Amrah grovelled sobbing in the dust.
“The ban of the Law is upon you, too; you cannot return to Jerusalem. What will become of us? Who will bring us bread? O wicked, wicked Amrah! We are all, all undone alike!”
“Mercy, mercy!” Amrah answered from the ground.
“You should have been merciful to yourself, and by so doing been most merciful to us. Now where can we fly? There is no one to help us. O false servant! The wrath of the Lord was already too heavy upon us.”
Here Tirzah, awakened by the noise, appeared at the door of the tomb. The pen shrinks from the picture she presented. In the half-clad apparition, patched with scales, lividly seamed, nearly blind, its limbs and extremities swollen to grotesque largeness, familiar eyes however sharpened by love could not have recognized the creature of grace and purity we first beheld her.
“Is it Amrah, mother?”
The servant tried to crawl to her also.
“Stay, Amrah!’ the widow cried, imperiously. “I forbid you touching her. Rise, and get you gone before any at the well see you here. Nay, I forgot- it is too late! You must remain now and share our doom. Rise, I say!”
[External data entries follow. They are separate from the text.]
Definition analyzeMaterial (fen : string) : MaterialReport :=
  let position := nth 0 (splitOn " " fen) EmptyString in
  let '(whiteMaterial, blackMaterial) := countMaterial position 0 0 in
  let advantage := whiteMaterial - blackMaterial in
  mkReport whiteMaterial blackMaterial advantage
    (if 0 <? advantage
     then ("White is ahead by " ++ showNum (Num advantage)
           ++ " points")%string
     else if advantage <? 0
          then ("Black is ahead by " ++ showNum (Num (Z.abs advantage))
                ++ " points")%string
          else "Material is equal"%string).

(** The value of a piece on the planner's scale; a king counts for
    nothing. *)
Definition worth (p : Piece) : Z :=
  match type p with
  | Queen => 9
  | Rook => 5
  | Bishop => 3
  | Knight => 3
  | Pawn => 1
  | _ => 0
  end.

(** The worth of the pieces of one side. *)
Definition sideWorth (c : PieceColor) (ps : list Piece) : Z :=
  fold_right (fun p acc => (if color_eqb (color p) c then worth p else 0) + acc)
    0 ps.

(** ** Pawns *)

(** No pawn stands on the first or the last rank. *)
Definition pawnsInside (b : Board) : Prop :=
  forall r c p, getSq b r c = Some p -> type p = Pawn -> 1 <= r <= 6.

(** ** The notation before its check mark *)

(** The text that [generateSAN] has built for a move that is no castling
    when it comes to the check mark: for a pawn the file of departure and
    [x] on a capture, the destination and the promotion; for a piece its
    letter, the disambiguation by file, by rank or by both, [x] on a
    capture and the destination. *)
Definition sanBase (s : GameState) (i : nat) (piece : Piece)
  (move : RawMove) (allMoves : list RawMove) : string :=
  let captured := getSq (board s) (toR move) (toC move) in
  let toSq := rcToSq (toR move) (toC move) in
  (if isType piece Pawn then
     (if negb (emptySq captured)
         || (truthyStr (enPassant s)
             && match enPassant s with
                | Some ep => String.eqb toSq ep
                | None => false
                end)
      then showChar (charAt FILES (fromC move)) ++ "x"
      else "")
     ++ toSq
     ++ match promotion move with
        | Some p => "=" ++ str1 (toUpperCase (typeChar p))
        | None => ""
        end
   else
     let same := samePieceMoves s i piece move allMoves in
     str1 (toUpperCase (typeChar (type piece)))
     ++ (if negb (Nat.eqb (List.length same) 0) then
           let sameFile :=
             existsb (fun m => (fromC m =? fromC move)%Z) same in
           let sameRank :=
             existsb (fun m => (fromR m =? fromR move)%Z) same in
           if negb sameFile then showChar (charAt FILES (fromC move))
           else if negb sameRank
                then showChar (charAt RANKS (fromR move))
                else rcToSq (fromR move) (fromC move)
         else "")
     ++ (if negb (emptySq captured) then "x" else "")
     ++ toSq)%string.

(** * Properties *)

(** ** Lists and boards *)

Lemma nth_error_setNth_same {A} (l : list A) n v pad :
  nth_error (setNth l n v pad) n = Some v.
Proof.
  revert l; induction n as [|n IH]; intros [|x l]; simpl; auto.
Qed.

Lemma nth_error_setNth_other {A} (l : list A) n k v (pad : A) :
  n <> k ->
  match nth_error (setNth l n v pad) k with
  | Some x => nth_error l k = Some x \/ (nth_error l k = None /\ x = pad)
  | None => nth_error l k = None
  end.
Proof.
  revert l k; induction n as [|n IH]; intros [|x l] [|k] Hne; simpl;
    try congruence; auto.
  - destruct k; simpl; auto.
  - destruct (nth_error l k); auto.
  - specialize (IH [] k ltac:(congruence)).
    destruct (nth_error (setNth [] n v pad) k); auto.
    right; split; auto. destruct IH as [IH | [_ IH]]; auto.
    destruct k; discriminate.
  - apply IH; congruence.
Qed.

Lemma length_setNth_in {A} (l : list A) n v pad :
  (n < List.length l)%nat -> List.length (setNth l n v pad) = List.length l.
Proof.
  revert l; induction n as [|n IH]; intros [|x l] H; simpl in *; try lia.
  rewrite IH; lia.
Qed.

Lemma length_updNth {A} (l : list A) n f :
  List.length (updNth l n f) = List.length l.
Proof.
  revert l; induction n as [|n IH]; intros [|x l]; simpl; auto.
Qed.

Lemma nth_error_updNth {A} (l : list A) n f k :
  nth_error (updNth l n f) k =
  if Nat.eqb n k then option_map f (nth_error l k) else nth_error l k.
Proof.
  revert l k; induction n as [|n IH]; intros [|x l] [|k]; simpl; auto;
    destruct (Nat.eqb _ _); auto.
Qed.

Lemma length_setSq b r c v : List.length (setSq b r c v) = List.length b.
Proof.
  unfold setSq. destruct (_ || _); auto using length_updNth.
Qed.

Lemma hasRow_setSq b r c v r' : hasRow (setSq b r c v) r' = hasRow b r'.
Proof. unfold hasRow. now rewrite length_setSq. Qed.

(** Reading a board after one write. *)
Lemma getSq_setSq b r c v r' c' :
  getSq (setSq b r c v) r' c' =
  if hasRow b r && (0 <=? c) && (r =? r') && (c =? c')
  then v else getSq b r' c'.
Proof.
  unfold getSq, getRow, setSq, hasRow.
  destruct (Z.ltb_spec r 0); simpl.
  - destruct (Z.leb_spec 0 r); try lia. reflexivity.
  - destruct (Z.ltb_spec c 0); simpl.
    + destruct (Z.leb_spec 0 r), (Z.leb_spec 0 c); simpl; try lia.
      now rewrite andb_false_r.
    + destruct (Z.leb_spec 0 r), (Z.leb_spec 0 c); simpl; try lia.
      destruct (Z.ltb_spec r' 0).
      { destruct (Z.eqb_spec r r'); try lia. now rewrite andb_false_r. }
      rewrite nth_error_updNth.
      destruct (Nat.eqb_spec (Z.to_nat r) (Z.to_nat r')) as [E|E].
      * assert (r = r') by lia. subst r'. rewrite Z.eqb_refl, andb_true_r.
        destruct (Z.ltb_spec r (Z.of_nat (List.length b))) as [L|L]; simpl.
        -- destruct (nth_error b (Z.to_nat r)) as [row|] eqn:Er.
           2:{ apply nth_error_None in Er. lia. }
           simpl. destruct (Z.ltb_spec c' 0).
           { destruct (Z.eqb_spec c c'); try lia. reflexivity. }
           destruct (Z.eqb_spec c c') as [->|Hc].
           ++ now rewrite nth_error_setNth_same.
           ++ pose proof (nth_error_setNth_other row (Z.to_nat c)
                            (Z.to_nat c') v None ltac:(lia)) as Hn.
              destruct (nth_error (setNth row (Z.to_nat c) v None)
                          (Z.to_nat c')).
              ** destruct Hn as [-> | [-> ->]]; reflexivity.
              ** now rewrite Hn.
        -- destruct (nth_error b (Z.to_nat r)) eqn:Er; auto.
           assert (nth_error b (Z.to_nat r) <> None) as Hs by congruence.
           apply nth_error_Some in Hs. lia.
      * destruct (Z.eqb_spec r r'); try lia.
        rewrite andb_false_r. reflexivity.
Qed.

(** ** Castling rights *)

Lemma rightsLe_refl cr : rightsLe cr cr.
Proof. unfold rightsLe; tauto. Qed.

Lemma rightsLe_trans a b c : rightsLe a b -> rightsLe b c -> rightsLe a c.
Proof. unfold rightsLe; tauto. Qed.

Lemma clearRookRight_le r c cr : rightsLe (clearRookRight r c cr) cr.
Proof.
  unfold rightsLe, clearRookRight; simpl.
  repeat split; destruct (_ && _); auto; discriminate.
Qed.

Lemma clearKingRights_le p cr : rightsLe (clearKingRights p cr) cr.
Proof.
  unfold rightsLe, clearKingRights.
  destruct (color p); simpl; repeat split; auto; discriminate.
Qed.

Lemma updateCastling_le cr piece captured m :
  rightsLe (updateCastling cr piece captured m) cr.
Proof.
  unfold updateCastling.
  destruct (capturedRook captured), (isType piece Rook), (isType piece King);
    repeat (eapply rightsLe_trans;
            [first [apply clearRookRight_le | apply clearKingRights_le]|]);
    apply rightsLe_refl.
Qed.

Lemma applyRawMove_castling s m s' :
  applyRawMove s m = Some s' ->
  exists piece,
    getSq (board s) (fromR m) (fromC m) = Some piece
    /\ castling s' =
       updateCastling (castling s) piece
         (getSq (board s) (toR m) (toC m)) m.
Proof.
  unfold applyRawMove. destruct (_ || _); try discriminate.
  destruct (getSq (board s) (fromR m) (fromC m)) as [piece|];
    try discriminate.
  intros [= <-]. exists piece. auto.
Qed.

Lemma applyRawMove_rightsLe s m s' :
  applyRawMove s m = Some s' -> rightsLe (castling s') (castling s).
Proof.
  intros H. destruct (applyRawMove_castling _ _ _ H) as (p & _ & ->).
  apply updateCastling_le.
Qed.

Lemma makeMove_applies fuel s uci s' lm :
  makeMove fuel s uci = Ret (Some (s', lm)) ->
  applyRawMove s (rawOfLegal lm) = Some s'.
Proof.
  unfold makeMove, obind, rawOfLegal.
  destruct (getLegalMoves fuel s) as [lms| |]; try discriminate.
  destruct (find _ lms) as [mv|]; try discriminate.
  destruct (sqToRC (lm_from mv)) as [fr fc] eqn:Ef.
  destruct (sqToRC (lm_to mv)) as [tr tc] eqn:Et.
  destruct (applyRawMove s _) as [ns|] eqn:Ea; try discriminate.
  intros [= <- <-]. rewrite Ef, Et. simpl. exact Ea.
Qed.

(** ** The pseudo-move generator *)

Lemma In_range8 z : In z range8 <-> 0 <= z < 8.
Proof.
  unfold range8; simpl. split.
  - intros H. repeat (destruct H as [<- | H]; [lia|]). contradiction.
  - intros H.
    assert (z = 0 \/ z = 1 \/ z = 2 \/ z = 3 \/ z = 4 \/ z = 5 \/ z = 6
            \/ z = 7) as E by lia.
    intuition (subst; auto 10).
Qed.

Lemma inBounds_iff r c : inBounds r c = true <-> 0 <= r < 8 /\ 0 <= c < 8.
Proof. unfold inBounds. lia. Qed.

Lemma In_allSquares r c : In (r, c) allSquares <-> inBounds r c = true.
Proof.
  unfold allSquares. rewrite in_flat_map, inBounds_iff. split.
  - intros (x & Hx & Hin). apply in_map_iff in Hin as (y & [= <- <-] & Hy).
    now rewrite In_range8 in Hx, Hy.
  - intros [Hr Hc]. exists r. rewrite In_range8. split; auto.
    apply in_map_iff. exists c. now rewrite In_range8.
Qed.

Lemma pawnArrive_ok t r c tr tc m :
  inBounds tr tc = true -> In m (pawnArrive t r c tr tc) -> okFrom r c m.
Proof.
  unfold pawnArrive, okFrom, promoOK. intros Hb.
  destruct (tr =? promoRankOf t).
  - intros Hin. apply in_map_iff in Hin as (p & <- & Hp). simpl.
    repeat split; auto. right. eauto.
  - intros [<- | []]. simpl. auto.
Qed.

Lemma pawnArrive_to t r c tr tc m :
  In m (pawnArrive t r c tr tc) -> toR m = tr /\ toC m = tc.
Proof.
  unfold pawnArrive. destruct (tr =? promoRankOf t).
  - intros Hin. apply in_map_iff in Hin as (p & <- & _). auto.
  - intros [<- | []]. auto.
Qed.

Lemma pawnDirOf_cases t : pawnDirOf t = -1 \/ pawnDirOf t = 1.
Proof. unfold pawnDirOf. destruct (String.eqb _ _); auto. Qed.

Lemma pawnForward_In s r c m :
  In m (pawnForward s r c) ->
  inBounds (r + pawnDirOf (turn s)) c = true
  /\ (In m (pawnArrive (turn s) r c (r + pawnDirOf (turn s)) c)
      \/ (r = startRankOf (turn s)
          /\ m = mkRaw r c (r + 2 * pawnDirOf (turn s)) c None)).
Proof.
  unfold pawnForward.
  destruct (inBounds (r + pawnDirOf (turn s)) c) eqn:Hb; simpl andb;
    [|contradiction].
  destruct (emptySq _); [|contradiction].
  intros Hin. split; auto. apply in_app_or in Hin as [Hin | Hin]; auto.
  destruct (Z.eqb_spec r (startRankOf (turn s))) as [E|E]; simpl andb in Hin;
    [|contradiction].
  destruct (emptySq _); [|contradiction].
  destruct Hin as [<- | []]. auto.
Qed.

Lemma pawnCapture_In s r c dc m :
  In m (pawnCapture s r c dc) ->
  inBounds (r + pawnDirOf (turn s)) (c + dc) = true
  /\ (In m (pawnArrive (turn s) r c (r + pawnDirOf (turn s)) (c + dc))
      \/ m = mkRaw r c (r + pawnDirOf (turn s)) (c + dc) None).
Proof.
  unfold pawnCapture.
  destruct (inBounds (r + pawnDirOf (turn s)) (c + dc)) eqn:Hb; simpl negb;
    cbv iota; [|contradiction].
  intros Hin. split; auto. destruct (enemyPiece _ _); auto.
  destruct (epSquare s) as [[er ec]|]; [|contradiction].
  destruct (_ && _); [|contradiction].
  destruct Hin as [<- | []]. auto.
Qed.

Lemma pawnMoves_ok s r c m :
  inBounds r c = true -> In m (pawnMoves s r c) -> okFrom r c m.
Proof.
  unfold pawnMoves. intros Hrc Hin. apply in_app_or in Hin as [Hin | Hin].
  - apply pawnForward_In in Hin as (Hb & [Hin | (E & ->)]).
    + eapply pawnArrive_ok; eauto.
    + unfold okFrom, promoOK; simpl. repeat split; auto.
      revert E Hb Hrc. unfold startRankOf, pawnDirOf.
      rewrite !inBounds_iff. destruct (String.eqb _ _); lia.
  - apply in_flat_map in Hin as (dc & _ & Hin).
    apply pawnCapture_In in Hin as (Hb & [Hin | ->]).
    + eapply pawnArrive_ok; eauto.
    + unfold okFrom, promoOK; simpl. auto.
Qed.

Lemma offsetMoves_In s r c offsets m :
  In m (offsetMoves s r c offsets) <->
  exists d, In d offsets
            /\ m = mkRaw r c (r + fst d) (c + snd d) None
            /\ inBounds (r + fst d) (c + snd d) = true
            /\ freeOrEnemy (getSq (board s) (r + fst d) (c + snd d)) (turn s)
               = true.
Proof.
  unfold offsetMoves. rewrite in_flat_map. split.
  - intros (d & Hd & Hin). exists d.
    destruct (inBounds _ _) eqn:Hb; simpl in Hin; [|contradiction].
    destruct (freeOrEnemy _ _) eqn:Hf; [|contradiction].
    destruct Hin as [<- | []]. auto.
  - intros (d & Hd & -> & Hb & Hf). exists d. split; auto.
    rewrite Hb, Hf. simpl. auto.
Qed.

Lemma offsetMoves_ok s r c offsets m :
  In m (offsetMoves s r c offsets) -> okFrom r c m.
Proof.
  rewrite offsetMoves_In. intros (d & _ & -> & Hb & _).
  unfold okFrom, promoOK; simpl. auto.
Qed.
Amrah rose to her knees, and said, brokenly and with clasped hands, “O good mistress! I am not false- I am not wicked. I bring you good tidings.”
“Of Judah?” and as she spoke, the widow half withdrew the cloth from her head.
“There is a wonderful man,” Amrah continued, “who has power to cure you. He speaks a word, and the sick are made well, and even the dead come to life. I have come to take you to him.”
“Poor Amrah!” said Tirzah, compassionately.
“No,” cried Amrah, detecting the doubt underlying the expression- “no, as the Lord lives, even the Lord of Israel, my God as well as yours, I speak the truth. Go with me, I pray, and lose no time. This morning he will pass by on his way to the city. See! the day is at hand. Take the food here- eat, and let us go.”
The mother listened eagerly. Not unlikely she had heard of the wonderful man, for by this time his fame had penetrated every nook in the land.
“Who is he?” she asked.
“Who told you about him?”
“Judah told you? Is he at home?”
“He came last night.”
The widow, trying to still the beating of her heart, was silent awhile.
“Did Judah send you to tell us this?” she next asked.
“No. He believes you dead.”
“There was a prophet once who cured a leper,” the mother said thoughtfully to Tirzah; “but he had his power from God.” Then addressing Amrah, she asked, “How does my son know this man so possessed?”